Medicare does pay for a diagnostic CTC after a failed optical procedure; in fact, Medicare's approval of payment for colonoscopies is improving, Dachman said. In 2005, Medicare denied 70% of the 3,663 requests, while in 2008, Medicare denied 48% of the 10,800 reimbursement requests, he noted.

Virtual colonoscopy has been around since 1994, and the procedure was eventually given its own billing codes in July 2004. Last year, a month before President Barack Obama underwent a virtual colonoscopy, the U.S. Centers for Medicare and Medicaid Services upped the procedure to category II from category III, where coverage was routinely denied.

The American College of Radiology (ACR) subcommittee on CTC has been lobbying in Washington, DC, and working with state groups to get the Medicare ruling reviewed. The subcommittee sponsored a webinar for managed care executives in September to promote the use of CTC for screening.

At present, Dachman found the following:

  • Many private insurers, including Cigna, United Healthcare, and Anthem Blue Cross/Blue Shield, cover both screening and diagnostic CTC.
  • 46 states, Puerto Rico, the Virgin Islands, and Washington, DC, cover diagnostic CTC in some instances.
  • 27 states and Washington, DC, cover diagnostic CTC when optical colonoscopy is contraindicated.
  • 28 states, Puerto Rico, and Washington, DC, cover diagnostic CTC after a failed optical colonoscopy.
  • 19 states restrict failed coverage to occluding cancers.
  • Four states do not yet have coverage.
  • 22 states have laws that may require them to follow American Cancer Society recommendations for cancer screening.

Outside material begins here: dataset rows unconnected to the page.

(* ===== verification/Version.v ===== *)
(** * Database versions (utils/version/version.go)

    Parsing of version strings (two regular expressions and an older
    split-based parser) and the comparisons the monitor decides with. A Go
    panic (an index out of range on unparsable text) is [None]. *)

From Stdlib Require Import ZArith Lia Bool Ascii String.
From stdpp Require Import base list strings.
From S2P Require Import Prelude GoLib Regex.

Local Open Scope string_scope.
Local Open Scope list_scope.
Local Open Scope Z_scope.

(** ** Data *)

Inductive Version := mkVersion {
  Flavor : string;
  Major : Z;
  Minor : Z;
  Release : Z;
  Suffix : string;
  Path : string;
  DistVersion : option Version
}.

(** [new(Version)]: the zero value. *)
Definition zeroVersion : Version := mkVersion "" 0 0 0 "" "" None.

Definition atoi (s : string) : Z := fst (strconv_Atoi s).

(** The numeric fields from the dot-separated tokens: a missing token is 0. *)
Definition token (tokens : list string) (i : nat) : Z :=
  match tokens !! i with Some t => atoi t | None => 0 end.

(** ** Parsing *)

(** [NewMySQLVersion]: a PostgreSQL version is the second word of the text
    (index out of range when there is none). *)
Definition NewMySQLVersion (version versionComment : string) : option (Version * Z) :=
  let flavor :=
    if strings_Contains version "MariaDB" || strings_Contains versionComment "MariaDB"
    then "MariaDB"
    else if strings_Contains version "PostgreSQL" ||
            strings_Contains versionComment "PostgreSQL"
    then "PostgreSQL"
    else if strings_Contains versionComment "Percona" then "Percona"
    else "MySQL" in
  let text :=
    if (flavor =? "PostgreSQL")%string
    then strings_Split " " version !! 1%nat
    else strings_Split "-" version !! 0%nat in
  text ← text;
  let tokens := strings_Split "." text in
  Some (mkVersion flavor (token tokens 0) (token tokens 1) (token tokens 2) "" "" None,
        Z.of_nat (length tokens)).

Dachman began using virtual colonoscopy in 1998 and officially made it part of his practice in 2000, he said. Virtual colonoscopy is already used for frail or elderly patients, and Dachman said he insists on CTC for kidney transplant patients and any patient with just one functioning kidney.

Arguments against using CTC for screening include that patients need to be prepped anyway and may need follow-up they can't immediately receive. In addition, extracolonic findings add to the cost and worry, whereas there are fewer worrisome finds with a regular colonoscopy. Needless exposure to radiation has also been raised as an issue.

"Insurers ask for proof of training and policy compliance," Dachman said. Reimbursement rates vary widely, between $250 and $900, with California reimbursement at the lower end at $298, he said. That rate barely covers supplies, Dachman said.

Access to CT for colonoscopy is still limited, particularly for smaller hospitals. Although an average of 16.8% of all hospitals have the technology, a study published this year by Megan McHugh, PhD, of Northwestern University found that 36.5% of large hospitals have the technology.

Dachman, like the ACR, argues that traditional colonoscopy, even with universal polypectomy, is far riskier than CTC with colonoscopy as a follow-up. A 2007 study by Dr. David Kim from the University of Wisconsin that compared the effectiveness of CTC versus traditional colonoscopy found that CTC identified advanced neoplasia in 3.2% of the 3,168 patients, while traditional colonoscopy found it in 3.4%.

But CTC led to 561 polypectomies, a referral rate of 7.9%, whereas optical colonoscopy resulted in the removal of 2,434 polyps, the majority of which were benign.

"Using polypectomy is inefficient since we know the vast majority do not become cancer," he said. "It's an easy answer, but not a good one. The perforation rate is one in a thousand. A third of the perforations require resection and 7% of those patients die. That means a healthy person dies because they sought screening."